Play is a child’s job, and children love to play with us. It is unrealistic for parents to drop what they are doing all the time to play with their children, but using a visual timer can help you gain some extra time to finish a task and foster independent play.

Let’s say it’s 6:00 PM and you are rushing to finish dinner, but your 4-year-old is begging for you to lay on the floor and play with them. You can pull out the visual timer and say, “Hey sweetie, I need to finish dinner. Can you play on your own until the timer goes off? Then Mummy will be able to play with you.” This will help your child wait a little less anxiously and will promote independent playtime. Remember that it is normal to not get a positive response all the time from your child, their favourite activity is over after all, but with enough time and consistency, it will be easier for them to accept the transitions.

Tip #3 Use timers to increase the time spent on an activity.

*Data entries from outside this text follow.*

(** Where the loop is once it has [o]. *)
Definition collected b0 (body rest o : bytes) (st : LimitRead.t * BufIo.t R) : Prop :=
  BufIo.rd_wf st.2 /\ BufIo.calm b0 st.2 /\ zlen (BufIo.incoming st.2) <= zlen (BufIo.incoming b0) /\
  exists body', body = o ++ body' /\ owes st.1 (BufIo.incoming st.2) body' rest.

Lemma collected_poll_wp fuel polls n b0 body rest o st : 0 < n -> r_live = true ->
  zlen (BufIo.incoming b0) < Z.of_nat fuel -> (4 < fuel)%nat ->
  (r_stalls (BufIo.inner b0) < polls)%nat -> collected b0 body rest o st ->
  wp (await polls (LimitRead.poll_read fuel n)) st (fun r st' =>
    match r with
    | Ready (Ok d) =>
        (collected b0 body rest (o ++ d) st' /\
         (d = [] -> body = o /\ LimitRead.is_complete st'.1 = true /\ BufIo.incoming st'.2 = rest)) \/
        (d = [] /\ o `prefix_of` body /\ cut_off st'.1 [])
    | Ready (Err e) => raises R e
    | Pending => False
    end).
Proof.
  intros Hn Hlive Hf Hf4 Hpolls Hst.
  apply (wp_await (collected b0 body rest o) (fun st => r_stalls (BufIo.inner st.2))); [|done|].
  2: { destruct Hst as (_ & Hc & _). specialize (Hc Hlive). lia. }
  clear st Hst. intros [l b] (Hwf & Hc & Hle & body' & -> & Ho). cbn [fst snd] in *.
  eapply wp_mono; [apply (limit_read_pays fuel n l b body' rest); try done; lia|].
  intros r [l' b'] (Hwf' & _ & Hpr & Hle' & Hpay). cbn [fst snd] in *.
  assert (Hcalm : BufIo.calm b b' -> BufIo.calm b0 b')
    by (intros Hcb E; specialize (Hc E); specialize (Hcb E); lia).
  destruct r as [|[d|e]]; simpl in Hpr, Hpay.
  - split; [|by apply Hpr]. split; [done|]. split; [|split; [cbn [fst snd]; lia|by exists body']].
    apply Hcalm. intros E. specialize (Hpr E). lia.
  - destruct Hpay as (_ & [(body2 & -> & Ho2 & Hnil)|(-> & Hcut)]).
    + left. split; [split_and!; auto; [cbn; lia|]|].
      * exists body2. by rewrite app_assoc.
      * intros ->. destruct (Hnil eq_refl) as [Hb2 He]. simpl in Hb2. subst body2.
        rewrite app_nil_r. split_and!; auto. by eapply owes_done.
    + right. split; [done|]. split; [by exists body'|by split].
  - apply Hpay.
Qed.

Lemma collected_len b0 body rest o st : collected b0 body rest o st -> zlen o <= zlen body.
Proof. intros (_ & _ & _ & body' & -> & _). zlia. Qed.
End Reading.

(** ** What a writer puts out *)

Section Writing.
Context {prof : Profile} `{Http} `{Httparse}.
Implicit Types (l : LimitWrite.t).

(** The wire form of one piece of data, and of the end. *)
Definition framed l (data : bytes) : bytes :=
  match l with
  | LimitWrite.ChunkedEncoder => Coding.coded data
  | LimitWrite.ContentLength _ => data
  | LimitWrite.NoBody => []
  end.

Definition closing l : bytes :=
  match l with LimitWrite.ChunkedEncoder => ChunkedEncoder.END | _ => [] end.

(** The writer once [data] was offered, and whether it was accepted. *)
Definition advanced l (data : bytes) : LimitWrite.t :=
  match l with
  | LimitWrite.ContentLength v => LimitWrite.ContentLength
      (ContentLengthWrite.mk (ContentLengthWrite.limit v) (ContentLengthWrite.total v + zlen data))
  | _ => l
  end.

Definition refuses l (data : bytes) : bool :=
  match l with
  | LimitWrite.ContentLength v => negb (zlen data =? 0) &&
      (ContentLengthWrite.limit v <? ContentLengthWrite.total v + zlen data)
  | _ => false
  end.

(** The counter of a content length has not wrapped around. *)
Definition in_range l (data : bytes) : Prop :=
  match l with
  | LimitWrite.ContentLength v => ContentLengthWrite.total v + zlen data <= u64_max
  | _ => True
  end.

Lemma content_length_write_ok v data out : FastBuf.is_buf out [] ->
  zlen data <= FastBuf.capacity out -> ContentLengthWrite.total v + zlen data <= u64_max ->
  let v' := ContentLengthWrite.mk (ContentLengthWrite.limit v) (ContentLengthWrite.total v + zlen data) in
  exists out', FastBuf.capacity out' = FastBuf.capacity out /\
    if refuses (LimitWrite.ContentLength v) data
    then ContentLengthWrite.write data v out = Done (Err (ContentLengthWrite.too_long v'), v', out')
    else ContentLengthWrite.write data v out = Done (Ok tt, v', out') /\ FastBuf.is_buf out' data.
Proof.
  intros Hb Hcap Hmax. destruct v as [limit total]. simpl in *. unfold ContentLengthWrite.write.
  destruct data as [|c data].
  { exists out. change (zlen (@nil byte)) with 0. rewrite Z.add_0_r. by split. }
  assert (Hne : zlen (c :: data) <> 0) by by rewrite zlen_zero.
  set (d := c :: data) in *. unfold refuses. rewrite (proj2 (Z.eqb_neq _ _)) by done. simpl.
  rewrite uadd_ok by done. simpl.
  destruct (limit <? total + zlen d); [by exists out|].
  pose proof (zlen_nonneg d).
  destruct (FastBuf.borrow_ok out [] Hb) as (r & sp & -> & Hr & Hsp & Hsp2 & Hsp3);
    [lia|left; change (zlen (@nil byte)) with 0; lia|].
  change (zlen (@nil byte)) with 0 in *. simpl.
  destruct (FastBuf.extend_from_slice_ok r [] sp d Hr) as (r' & -> & Hr'); [lia|]. simpl.
  destruct (FastBuf.drop_ok _ _ _ Hr') as [Hb' Hc']. exists (FastBufRef.drop r').
  simpl in Hb'. split; [rewrite Hc', zlen_app; change (zlen (@nil byte)) with 0; lia | done].
Qed.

Certain activities are boring for children, like chores, brushing their teeth, homework, or cleaning up their room. You can use a visual timer to help them understand how long they are performing an activity. Remember to start with small increments of time, and then start building up from there.

Here is an example: You start implementing quiet time, but your child gets antsy at the 5-minute mark. Start with your timer at 3 minutes, congratulate your child when they can wait until the timer is off, and then slowly add more time to the timer every couple of days until you reach your desired amount of quiet time.